In a country where 95 % of homecare industry is unorganised with no regulation in place, self-regulation will pave the way forward. Quality Accreditation Institute (QAI), a member body of International Society for Quality in Health Care (ISQUA) has formulated the standards of home healthcare in India. Such accreditations that sets up minimum quality standards will enable above mentioned models.
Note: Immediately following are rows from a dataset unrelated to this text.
(* ===== verification/MdocFacts.v ===== *)
(** * MdocFacts: what the checks of an mdoc establish

    The digests of the disclosed elements, the issuer's key behind a passed
    signature check and the holder's signature. *)

From stdpp Require Import base list strings gmap.
From Stdlib Require Import ZArith Lia Ascii.
From S2P Require Import Prelude GoStrings GoValue Format Validity StatusList SDJWT WalletState Certs Mdoc Validate ValidateFacts.

Local Open Scope Z_scope.

Lemma check_each_ok {A} (f : A -> result why ()) l : check_each f l = Ok () <-> forall x, x ∈ l -> f x = Ok ().
Proof.
  induction l as [|x l IH]; simpl; [split; [by intros _ x ?%elem_of_nil|done]|].
  destruct (f x) as [[]|e] eqn:E.
  - rewrite IH. split; [intros Hl y [->|Hy]%elem_of_cons; auto|intros Hl y Hy; apply Hl; by right].
  - split; [done|]. intros Hl. rewrite (Hl x) in E; [done|by left].
Qed.

Section facts.
Context {J : Json} {H : Hash} {P : Pki} {B : Cbor} {C : Cose P}.

Definition doc_mso (doc : Document) : option MSO := ia ← doc_IssuerAuth doc; ia_MSO ia.

(** The element is one the issuer signed a digest of, under its namespace. *)
Definition element_signed (mso : MSO) (hash : string -> string) (ns : string) (item : IssuerSignedItem) : Prop :=
  exists digests want, ValueDigests mso !! ns = Some digests /\ digests !! item_DigestID item = Some want /\
    item_RawCBOR item <> [] /\ hash (string_of (item_RawCBOR item)) = want.

Lemma check_item_ok hash digests item :
  check_item hash digests item = Ok () <->
  exists want, digests !! item_DigestID item = Some want /\ item_RawCBOR item <> [] /\ hash (string_of (item_RawCBOR item)) = want.
Proof using.
  unfold check_item. destruct (digests !! item_DigestID item) as [want|]; [|naive_solver].
  destruct (item_RawCBOR item) as [|b l]; [naive_solver|].
  destruct (String.eqb_spec (hash (string_of (b :: l))) want); naive_solver.
Qed.

(** The digest check accepts exactly the documents all of whose elements are
    signed. *)
Lemma VerifyValueDigests_spec doc mso :
  doc_mso doc = Some mso ->
  (VerifyValueDigests doc = Ok () <->
   doc_NameSpaces doc <> [] /\ exists hash, DigestHasher (DigestAlgorithm mso) = Ok hash /\
     forall ns items, (ns, items) ∈ doc_NameSpaces doc ->
       (exists digests, ValueDigests mso !! ns = Some digests) /\ forall item, item ∈ items -> element_signed mso hash ns item).
Proof using.
  unfold doc_mso, VerifyValueDigests. intros ->. destruct (DigestHasher _) as [hash|e]; [|naive_solver].
  destruct (doc_NameSpaces doc) as [|n0 nss] eqn:En; [naive_solver|]. rewrite <- En. rewrite check_each_ok. split.
  - intros Hall. split; [congruence|]. exists hash. split; [done|]. intros ns items Hin. specialize (Hall _ Hin). cbn in Hall.
    destruct (ValueDigests mso !! ns) as [digests|] eqn:Ed; [|done]. split; [by eexists|]. rewrite check_each_ok in Hall.
    intros item Hi. apply Hall, check_item_ok in Hi as (want & ? & ? & ?). by exists digests, want.
  - intros (_ & hash' & [= <-] & Hall) [ns items] Hin. cbn. destruct (Hall _ _ Hin) as [[digests Hdig] Hitems]. rewrite Hdig.
    rewrite check_each_ok. intros item Hi. apply check_item_ok. destruct (Hitems _ Hi) as (d & want & Hd & ? & ? & ?).
    exists want. assert (d = digests) as <- by congruence. done.
Qed.

Lemma total_items (l : list (string * list IssuerSignedItem)) n :
  fold_left (fun n ns => n + length ns.2)%nat l n = 0%nat -> n = 0%nat /\ forall ns items, (ns, items) ∈ l -> items = [].
Proof using.
  revert n. induction l as [|[ns items] l IH]; intros n; simpl; [intros ->; split; [done|by intros ? ? ?%elem_of_nil]|].
  intros [Hn Hall]%IH. split; [lia|]. intros ns' items' [[= -> ->]|Hin]%elem_of_cons; [|by eapply Hall].
  destruct items; simpl in Hn; [done|lia].
Qed.

(** When the integrity check does not fail every disclosed element is signed. *)
Lemma mdoc_integrity doc mso :
  doc_mso doc = Some mso -> c_Status (CheckMDOCIntegrity doc) <> Fail ->
  forall ns items item, (ns, items) ∈ doc_NameSpaces doc -> item ∈ items ->
    exists hash, DigestHasher (DigestAlgorithm mso) = Ok hash /\ element_signed mso hash ns item.
Proof using.
  intros Hm Hc ns items item Hns Hi. unfold CheckMDOCIntegrity in Hc. pose proof Hm as Hm'. unfold doc_mso in Hm'. rewrite Hm' in Hc.
  destruct (Nat.eqb_spec (fold_left (fun n ns => n + length ns.2)%nat (doc_NameSpaces doc) 0%nat) 0) as [E|].
  - apply total_items in E as [_ Hall]. rewrite (Hall _ _ Hns) in Hi. by apply elem_of_nil in Hi.
  - destruct (VerifyValueDigests doc) as [[]|] eqn:Ev; [|done]. apply (VerifyValueDigests_spec doc mso Hm) in Ev as (_ & hash & Hh & Hall).
    exists hash. split; [done|]. by apply (Hall _ _ Hns).
Qed.

(** The issuer signature verifies with the key. *)
Definition mdoc_signed_with (doc : Document) (key : crypto_PublicKey) : Prop :=
  exists ia, doc_IssuerAuth doc = Some ia /\ coseAlgorithm (protected_alg (ProtectedHeader ia)) = true /\
    sign1_verifies (RawCOSE ia) (protected_alg (ProtectedHeader ia)) key = true.

Lemma mdoc_Verify_signed now doc key : mr_SignatureValid (mdoc_Verify now doc key) = true -> mdoc_signed_with doc key.
Proof using.
  unfold mdoc_Verify, mdoc_signed_with. destruct (doc_IssuerAuth doc) as [ia|]; [|done]. cbn. unfold signature_errors.
  destruct (_ =? "")%string; [done|]. destruct (coseAlgorithm _) eqn:Ea; [|done]. cbn [negb].
  destruct (sign1_parses _); [|done]. destruct (verifier_for _ _); [|done]. cbn [negb].
  destruct (sign1_verifies _ _ _) eqn:Ev; [|done]. intros _. by exists ia.
Qed.

Context (trust : Trust) (opts : Options) (wall : time).

(** The keys that may verify an mdoc under supplied trust. *)
Definition mdoc_sourced (doc : Document) : Prop :=
  exists key, mdoc_signed_with doc key /\
    (key ∈ Keys trust \/
     exists leaf rest, ExtractMDOCX5ChainCertificates doc = Ok (leaf :: rest) /\ Issuance trust <> [] /\
       chain_verifies (Issuance trust) rest leaf = true /\ key = cert_PublicKey leaf).

Lemma mdoc_keys_pass doc keys last s :
  mdoc_keys wall doc keys last = inl s -> exists key, key ∈ keys /\ mdoc_signed_with doc key.
Proof using.
  revert last. induction keys as [|key keys IH]; intros last; simpl; [done|].
  destruct (mr_SignatureValid _) eqn:Ev; [intros _; exists key; split; [by left|by eapply mdoc_Verify_signed]|].
  intros (k & Hk & Hs)%IH. exists k. split; [by right|done].
Qed.

Lemma mdoc_unverified_not_pass reasons last : c_Status (mdoc_unverified reasons last) <> Pass.
Proof using. unfold mdoc_unverified. by destruct last, reasons. Qed.

Lemma mdoc_without_chain_pass doc chain reasons last :
  Supplied trust = true -> c_Status (mdoc_without_chain trust wall doc chain reasons last).1 = Pass -> mdoc_sourced doc.
Proof using.
  intros Hs. unfold mdoc_without_chain. destruct (mdoc_keys wall doc (Keys trust) last) as [s|last'] eqn:Ek.
  - intros _. apply mdoc_keys_pass in Ek as (key & Hk & Hsig). exists key. split; [done|by left].
  - rewrite Hs. destruct chain; simpl; intros Hp; by apply mdoc_unverified_not_pass in Hp.
Qed.

Lemma mdocSignature_pass doc c :
  Supplied trust = true -> c_Status (mdocSignature trust wall doc c).1 = Pass -> TrustErr trust = None /\ mdoc_sourced doc.
Proof using.
  intros Hs. unfold mdocSignature. destruct (TrustErr trust); [done|]. destruct (emptyTrust trust) as [chk|] eqn:Ee.
  { unfold emptyTrust in Ee. destruct (_ && _); [|done]. by simplify_eq/=. }
  destruct (ExtractMDOCX5ChainCertificates doc) as [chain|] eqn:Ec; [|done]. rewrite (supplied_catalogue trust c Hs). cbv zeta.
  intros Hp. split; [done|].
  destruct (Issuance trust) as [|a anchors] eqn:Ei; [by eapply mdoc_without_chain_pass|].
  destruct chain as [|leaf rest]; [by eapply mdoc_without_chain_pass|]. rewrite <- Ei in Hp.
  destruct (certchain_Verify (leaf :: rest) (Issuance trust)) as [l|] eqn:Ev; [|by eapply mdoc_without_chain_pass].
  destruct (mr_SignatureValid _) eqn:Es; [|by eapply mdoc_without_chain_pass].
  apply mdoc_Verify_signed in Es. apply certchain_Verify_inv in Ev as (rest' & [= <- <-] & Hne & Hv).
  exists (cert_PublicKey leaf). split; [done|]. right. by exists leaf, rest.
Qed.

Lemma mdoc_keys_name doc keys last s : mdoc_keys wall doc keys last = inl s -> c_Name s.1 = CheckSignature.
Proof using.
  revert last. induction keys as [|key keys IH]; intros last; simpl; [done|]. destruct (mr_SignatureValid _); [by intros [= <-]|apply IH].
Qed.

Lemma mdoc_without_chain_name doc chain reasons last :
  c_Name (mdoc_without_chain trust wall doc chain reasons last).1 = CheckSignature.
Proof using.
  unfold mdoc_without_chain, mdoc_unverified. destruct (mdoc_keys wall doc (Keys trust) last) as [s|last'] eqn:Ek; [by eapply mdoc_keys_name|].
  by repeat case_match.
Qed.

Lemma mdocSignature_name doc c : c_Name (mdocSignature trust wall doc c).1 = CheckSignature.
Proof using.
  unfold mdocSignature. destruct (TrustErr trust); [done|]. destruct (emptyTrust trust) as [chk|] eqn:Ee; [by eapply emptyTrust_name|].
  destruct (ExtractMDOCX5ChainCertificates doc) as [chain|]; [|done].
  repeat (case_match; try apply mdoc_without_chain_name); done.
Qed.

Lemma mdocValidity_name doc now : c_Name (mdocValidity doc now) = CheckExpiry.
Proof. unfold mdocValidity. destruct (_ ← doc_IssuerAuth doc; _); [apply validityCheck_name|done]. Qed.

Lemma CheckMDOCIntegrity_name doc : c_Name (CheckMDOCIntegrity doc) = CheckIntegrity.
Proof. unfold CheckMDOCIntegrity. by repeat case_match. Qed.

Lemma mdocValidity_live doc now mso vi :
  doc_mso doc = Some mso -> mso_ValidityInfo mso = Some vi -> c_Status (mdocValidity doc now) <> Fail ->
  NotYet (ValidFrom vi) now = false /\ Expired (ValidUntil vi) now = false.
Proof using.
  unfold mdocValidity, doc_mso. destruct (doc_IssuerAuth doc) as [ia|]; [|done]. cbn. intros -> Hv. cbn. rewrite Hv. apply validityCheck_live.
Qed.
End facts.

(** The holder signed this transcript with the device key of the MSO. *)
Section device.
Context {P : Pki} {B : Cbor} {C : Cose P}.

Definition holder_signed (doc : Document) (transcript : string) : Prop :=
  exists ds key payload, doc_DeviceSigned doc = Some ds /\ DeviceKey doc = Ok key /\ cose_curve key = Some "P-256" /\
    device_authentication transcript (DocType doc) = Ok payload /\ es256_verifies (RawDeviceSignature ds) payload key = true.

Lemma DeviceKey_mso doc key : DeviceKey doc = Ok key -> (exists mso, doc_mso doc = Some mso) /\ cose_curve key = Some "P-256".
Proof using.
  unfold DeviceKey, doc_mso. destruct (_ ← doc_IssuerAuth doc; _) as [mso|]; [|done].
  destruct (DeviceKeyInfo mso) as [info|]; [|done]. destruct (get "deviceKey" info); [|done]. destruct (_ =? "")%string; [done|].
  destruct (cose_key _) as [k|]; [|done]. destruct (cose_curve k) as [crv|] eqn:Ek; [|done].
  destruct (String.eqb_spec crv "P-256") as [->|]; [|done]. intros [= <-]. split; [by exists mso|done].
Qed.

Lemma VerifyDeviceAuth_ok doc transcript : VerifyDeviceAuth doc transcript = Ok () -> holder_signed doc transcript.
Proof using.
  unfold VerifyDeviceAuth, holder_signed. destruct (doc_DeviceSigned doc) as [ds|]; [|done]. cbn. destruct (DeviceAuth ds); [|done]. cbn.
  destruct (_ =? "")%string; [done|]. destruct (DeviceKey doc) as [key|] eqn:Ek; [|done].
  destruct (device_authentication _ _) as [payload|] eqn:Ep; [|done]. destruct (untagged_parses _); [|done]. cbn [negb].
  destruct (es256_verifies _ _ _) eqn:Ev; [|done]. intros _. exists ds, key, payload. split_and!; try done. by eapply DeviceKey_mso.
Qed.
End device.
Also the electronic health record (EHR), telemedicine and app-based delivery models amalgamated with homecare delivery will lead to transparency and lead to almost nil fraudulent claims encashment for the insurance. Thus, technological add ons will support multi generational goals and clarity among all stakeholders.

The payer should move away from ’pay for activity’ to ’pay for performance’ model which will incentivize the home healthcare to deliver best outcomes with every other patient. Eg: payment should be governed by a threshold of readmission rates or complication rates and people performing better should be paid better. Thus patient engagement or autonomy can make them more accountable for their own health behaviors, increase adherence to physician’s recommendation and ultimately increasing the performance.

Domiciliary care is still being covered in almost all plans with 60 days post hospitalization covering medicine, labs and physio in some cases. The amount relegated here is paltry and not in tune with managed home healthcare delivery. Though, IRDA encourages insurance to run innovative pilots on new products of the likes of home healthcare, many aspects of healthcare remain untouched.”